Kemenperin: Industri Otomotif Nasional Mampu Produksi Pick-Up Sendiri
Jakarta, Gatranews.id – Kementerian Perindustrian menyatakan industri otomotif nasional mampu memproduksi kendaraan pick-up sendiri. Kemampuan ini dinilai menjadi bukti kemandirian industri dan memberi nilai tambah bagi perekonomian dalam negeri.
Pemerintah terus memacu penguatan industri otomotif, khususnya segmen kendaraan komersial pick-up. Industri dalam negeri disebut telah memiliki kapasitas produksi besar.
Menteri Perindustrian, Agus Gumiwang Kartasasmita mengatakan penguatan produksi pick-up berdampak signifikan bagi ekonomi nasional. Ia mencontohkan pengadaan 70.000 unit pick-up 4×2 jika dipenuhi produk lokal akan memberi dampak ekonomi sekitar Rp 27 triliun.

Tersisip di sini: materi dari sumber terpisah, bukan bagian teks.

(** * Call Log Dashboard: normalisation and aggregation pipeline

    A shallow embedding of [app.py].  The script reads every sheet of a
    workbook into one table ([load_excel]), parses the "H:M:S" duration
    strings ([to_seconds]), filters the table on two columns and derives
    the figures shown on the page: the three KPIs, the calls per day, the
    calls per half-hour slot and the longest calls.

    Modelling conventions.

    - A Python call either returns a value or raises: [result A].  The
      bare [except:] of [to_seconds] is the handler [try_except].
    - A string is a sequence of ASCII characters.  [int] follows the
      interpreter on such strings: blanks stripped at both ends, an
      optional sign, decimal digits with single underscores between them.
      (The interpreter's limit on the number of digits is not modelled.)
    - A pandas [Timestamp] is its number of nanoseconds since the epoch; a
      calendar date is the number of days since the epoch.
    - A column is the list of its cells in row order; a missing value
      (NaN, None, NaT) is [CNull], respectively [None].
    - A sheet is taken to have distinct column names once they are
      renamed; a column is looked up by its name.
    - [sort_values] is called with the default sort of pandas, which does
      not promise an order among equal keys: it is a relation between the
      table and its possible results.
    - Sums of durations are exact: the wrap-around of the sum of a 64-bit
      integer column is not modelled.
    - [duration_sec] holds integers; where pandas stores them as binary64
      (a column with a missing value), the value is the same integer.
      Quotients ([/ 60], [mean]) are exact rationals. *)

From Stdlib Require Import ZArith List String Ascii Bool Lia QArith.
From Stdlib Require Import Permutation Sorted.
From Stdlib Require DecimalString DecimalPos.
Import ListNotations.

Open Scope string_scope.
Open Scope list_scope.
Open Scope Z_scope.

(* ================================================================== *)
(** * Python layer *)
(* ================================================================== *)

Module Py.

Inductive exn : Type := ValueError | KeyError | TypeError.

Inductive result (A : Type) : Type :=
| Ok (a : A)
| Raise (e : exn).
Arguments Ok {A} a.
Arguments Raise {A} e.

Definition bind {A B : Type} (c : result A) (k : A -> result B) : result B :=
  match c with
  | Ok a => k a
  | Raise e => Raise e
  end.

(** [try: body / except: return handler]: every exception is caught. *)
Definition try_except {A : Type} (body : result A) (handler : A) : result A :=
  match body with
  | Ok a => Ok a
  | Raise _ => Ok handler
  end.

(** Left-to-right evaluation of a function over a sequence; the first
    exception ends it. *)
Fixpoint map_result {A B : Type} (f : A -> result B) (l : list A)
  : result (list B) :=
  match l with
  | [] => Ok []
  | x :: r =>
      bind (f x) (fun y => bind (map_result f r) (fun ys => Ok (y :: ys)))
  end.

(** [s.split(":")] *)
Fixpoint split_colon (s : string) : list string :=
  match s with
  | EmptyString => [EmptyString]
  | String c r =>
      if Ascii.eqb c ":" then EmptyString :: split_colon r
      else match split_colon r with
           | h :: t => String c h :: t
           | [] => [String c EmptyString]
           end
  end.

(** The blanks [int] skips at both ends of an ASCII string. *)
Definition is_space (c : ascii) : bool :=
  let n := nat_of_ascii c in
  ((9 <=? n)%nat && (n <=? 13)%nat) || (n =? 32)%nat.

Fixpoint lstrip (s : string) : string :=
  match s with
  | EmptyString => EmptyString
  | String c r => if is_space c then lstrip r else s
  end.

Fixpoint rstrip (s : string) : string :=
  match s with
  | EmptyString => EmptyString
  | String c r =>
      match rstrip r with
      | EmptyString => if is_space c then EmptyString else String c EmptyString
      | r' => String c r'
      end
  end.

Definition strip (s : string) : string := rstrip (lstrip s).

Definition digit_val (c : ascii) : option Z :=
  let n := nat_of_ascii c in
  if ((48 <=? n)%nat && (n <=? 57)%nat) then Some (Z.of_nat n - 48) else None.

(** Where the scan of the digits stands: nothing read yet, a digit just
    read, an underscore just read. *)
Inductive dstate : Type := DStart | DDigit | DUnder.

Fixpoint int_digits (st : dstate) (acc : Z) (s : string) : option Z :=
  match s with
  | EmptyString =>
      match st with
      | DDigit => Some acc
      | _ => None
      end
  | String c r =>
      match digit_val c with
      | Some d => int_digits DDigit (10 * acc + d) r
      | None =>
          if Ascii.eqb c "_" then
            match st with
            | DDigit => int_digits DUnder acc r
            | _ => None
            end
          else None
      end
  end.

Definition int_literal (s : string) : option Z :=
  match strip s with
  | String c r =>
      if Ascii.eqb c "-" then option_map Z.opp (int_digits DStart 0 r)
      else if Ascii.eqb c "+" then int_digits DStart 0 r
      else int_digits DStart 0 (String c r)
  | EmptyString => None
  end.

(** [int(s)] on a string: the value, or [ValueError]. *)
Definition int (s : string) : result Z :=
  match int_literal s with
  | Some z => Ok z
  | None => Raise ValueError
  end.

End Py.

Notation "x <- c ;; k" := (Py.bind c (fun x => k))
  (at level 61, c at next level, right associativity).

(* ================================================================== *)
(** * Utility functions *)
(* ================================================================== *)

(** [h, m, s = map(int, str(x).split(":"))] followed by the return
    statement: the body of the [try]. *)
Definition to_seconds_body (x : string) : Py.result Z :=
  parts <- Py.map_result Py.int (Py.split_colon x) ;;
  match parts with
  | [h; m; s] => Py.Ok (h * 3600 + m * 60 + s)
  | _ => Py.Raise Py.ValueError
  end.

Definition to_seconds (x : string) : Py.result (option Z) :=
  Py.try_except (v <- to_seconds_body x ;; Py.Ok (Some v)) None.

(* ================================================================== *)
(** * Tables *)
(* ================================================================== *)

(** A cell as [read_excel] delivers it: empty, a text, or a date-time. *)
Inductive Cell : Type :=
| CNull
| CText (s : string)
| CStamp (t : Z).

Definition cell_eqb (a b : Cell) : bool :=
  match a, b with
  | CNull, CNull => true
  | CText s, CText s' => String.eqb s s'
  | CStamp t, CStamp t' => Z.eqb t t'
  | _, _ => false
  end.

Definition notna (c : Cell) : bool :=
  match c with
  | CNull => false
  | _ => true
  end.

(** One sheet after [read_excel(..., header=1)]: its name, the column
    names of the header row, and the rows below it. *)
Record Sheet : Type := {
  sheet_name : string;
  columns : list string;
  rows : list (list Cell)
}.

(** The value of a row in the column called [name]; a table that is
    asked for a column it only has in other sheets answers NaN. *)
Fixpoint cell_at (cols : list string) (row : list Cell) (name : string) : Cell :=
  match cols, row with
  | c :: cs, v :: vs => if String.eqb c name then v else cell_at cs vs name
  | _, _ => CNull
  end.

(** [df.dropna(how="all")] *)
Definition dropna_all (rs : list (list Cell)) : list (list Cell) :=
  filter (fun row => existsb notna row) rs.

(** The mapping given to [df.rename(columns=...)]. *)
Definition rename_column (c : string) : string :=
  if String.eqb c "Call Type" then "direction"
  else if String.eqb c "Call Start" then "start"
  else if String.eqb c "Call End" then "end"
  else if String.eqb c "Total Call Time (H:m:s)" then "duration_str"
  else if String.eqb c "Assigned User" then "assigned_to"
  else c.

Definition has_column (name : string) (cols : list string) : bool :=
  existsb (String.eqb name) cols.

(** The [date] column holds calendar dates, NaT, or the sheet's name. *)
Inductive DateVal : Type :=
| DNull
| DDay (d : Z)
| DLabel (s : string).

(** A row of the merged table, with the columns the script reads.
    Columns the script never names are carried along by pandas and left
    out here. *)
Record CallRecord : Type := {
  direction : Cell;
  start : option Z;
  end_ : option Z;
  duration_str : Cell;
  duration_sec : option Z;
  assigned_to : Cell;
  date : DateVal
}.

(** ** Time *)

Definition ns_per_second : Z := 1000000000.
Definition ns_per_minute : Z := 60 * ns_per_second.
Definition ns_per_hour : Z := 60 * ns_per_minute.
Definition ns_per_day : Z := 24 * ns_per_hour.

(** [.dt.date] *)
Definition dt_date (t : Z) : Z := t / ns_per_day.

(** [.dt.floor("30min")] *)
Definition floor_30min (t : Z) : Z := t - t mod (30 * ns_per_minute).

Definition hour_of (t : Z) : Z := (t / ns_per_hour) mod 24.
Definition minute_of (t : Z) : Z := (t / ns_per_minute) mod 60.

Definition digit_char (d : Z) : ascii := ascii_of_nat (48 + Z.to_nat d).

Definition two_digits (n : Z) : string :=
  String (digit_char (n / 10)) (String (digit_char (n mod 10)) EmptyString).

(** [.strftime("%I:%M %p")] *)
Definition strftime_I_M_p (t : Z) : string :=
  let h := hour_of t in
  let h12 := if h mod 12 =? 0 then 12 else h mod 12 in
  (two_digits h12 ++ ":" ++ two_digits (minute_of t) ++ " "
     ++ (if (h <? 12)%Z then "AM" else "PM"))%string.

(** [pd.date_range(start, stop, freq=...)]: [start], [start + freq], ...
    up to [stop] included. *)
Definition date_range (start stop freq : Z) : list Z :=
  map (fun k => start + Z.of_nat k * freq)
      (seq 0 (Z.to_nat ((stop - start) / freq + 1))).

(* ================================================================== *)
(** * Series operations *)
(* ================================================================== *)

Section Series.

Context {K : Type}.
Variable eqb : K -> K -> bool.
Variable leb : K -> K -> bool.

(** [.isin(values)] on one element. *)
Definition isin (x : K) (values : list K) : bool := existsb (eqb x) values.

(** [.unique()]: the distinct values in order of first appearance. *)
Fixpoint unique (l : list K) : list K :=
  match l with
  | [] => []
  | x :: r => x :: filter (fun y => negb (eqb x y)) (unique r)
  end.

Definition count (k : K) (l : list K) : nat :=
  List.length (filter (eqb k) l).

Fixpoint insert_sorted (k : K) (l : list K) : list K :=
  match l with
  | [] => [k]
  | x :: r => if leb k x then k :: l else x :: insert_sorted k r
  end.

Definition sort_keys (l : list K) : list K :=
  fold_right insert_sorted [] l.

(** [.groupby(key).size().reset_index(name="count")] over the key
    column (missing keys already dropped): one row per distinct key, in
    ascending order of the keys, with the number of rows of the group. *)
Definition groupby_size (keys : list K) : list (K * nat) :=
  map (fun k => (k, count k keys)) (sort_keys (unique keys)).

(** [df[mask]] *)
Fixpoint select {A : Type} (df : list A) (mask : list bool) : list A :=
  match df, mask with
  | r :: rs, b :: bs => if b then r :: select rs bs else select rs bs
  | _, _ => []
  end.

End Series.

(** [mask_a & mask_b] *)
Fixpoint mask_and (a b : list bool) : list bool :=
  match a, b with
  | x :: xs, y :: ys => (x && y) :: mask_and xs ys
  | _, _ => []
  end.

(** A number as the script shows it: a quotient, or NaN. *)
Inductive number : Type :=
| NaN
| Fin (q : Q).

Definition isnull {A : Type} (v : option A) : bool :=
  match v with
  | None => true
  | Some _ => false
  end.

(** [.sum()]: missing values are skipped. *)
Definition series_sum (col : list (option Z)) : Z :=
  fold_right (fun v acc => match v with Some z => z + acc | None => acc end) 0 col.

(** [.count()]: the number of values that are not missing. *)
Definition series_count (col : list (option Z)) : nat :=
  List.length (filter (fun v => negb (isnull v)) col).

(** [.mean()]: missing values are skipped in the sum and in the number of
    values; NaN when nothing is left. *)
Definition series_mean (col : list (option Z)) : number :=
  match series_count col with
  | O => NaN
  | S _ => Fin (Qred (inject_Z (series_sum col) / inject_Z (Z.of_nat (series_count col))))
  end.

Definition div_by (x : number) (d : Z) : number :=
  match x with
  | NaN => NaN
  | Fin q => Fin (Qred (q / inject_Z d))
  end.

(* ================================================================== *)
(** * Loading the workbook *)
(* ================================================================== *)

(** The table of one sheet as it is appended to [all_data]: renamed
    columns, the rows that are not entirely empty, and the new [date]
    column. *)
Record Frame : Type := {
  f_columns : list string;
  f_rows : list (list Cell);
  f_date : list DateVal
}.

Definition date_of_stamp (t : option Z) : DateVal :=
  match t with
  | Some ns => DDay (dt_date ns)
  | None => DNull
  end.

Definition frame_column (name : string) (f : Frame) : list Cell :=
  map (fun row => cell_at (f_columns f) row name) (f_rows f).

“Apabila seluruh kebutuhan kendaraan pick-up dipenuhi melalui impor, maka nilai tambah ekonomi dan penyerapan tenaga kerja akan dinikmati oleh industri di luar negeri. Namun, apabila kebutuhan tersebut dapat dipenuhi oleh industri dalam negeri, maka manfaat ekonomi, penciptaan lapangan kerja, dan penguatan industri nasional juga akan dirasakan di dalam negeri,” ujar Agus di Jakarta, Kamis (19/2).
Menurut dia, produksi pick-up dalam negeri melibatkan banyak subsektor industri. Di antaranya industri ban, kaca, baterai, logam, kulit, plastik, kabel, hingga elektronik.
Agus menyebut kapasitas produksi kendaraan pick-up nasional saat ini mencapai sekitar 1 juta unit per tahun. Sejumlah produsen yang memproduksi pick-up antara lain PT Astra Daihatsu Motor, PT Isuzu Astra Motor Indonesia, PT Mitsubishi Motors Krama Yudha Indonesia, PT Suzuki Indomobil Motor, PT SGMW Motor Indonesia, dan PT Sokonindo Automobile.
“Dengan kapasitas tersebut, industri kendaraan pick-up nasional dinilai mampu memenuhi kebutuhan pasar domestik sekaligus memperkuat daya saing industri otomotif Indonesia di tingkat global,” tegasnya.
Ia menambahkan, standar dan kualitas pick-up 4×2 produksi dalam negeri dinilai kompetitif dibanding produk impor. Kendaraan tersebut juga dinilai mampu memenuhi kebutuhan operasional di berbagai wilayah dengan kondisi jalan yang beragam.
Kendaraan niaga produksi dalam negeri telah diterima pelaku usaha dan masyarakat. Performa dan keandalannya dinilai mampu menunjang distribusi serta mobilitas barang.
Namun, Agus mengakui Indonesia belum memproduksi pick-up 4×4 untuk medan sangat berat seperti tambang dan perkebunan. Spesifikasi tersebut masih belum tersedia di dalam negeri.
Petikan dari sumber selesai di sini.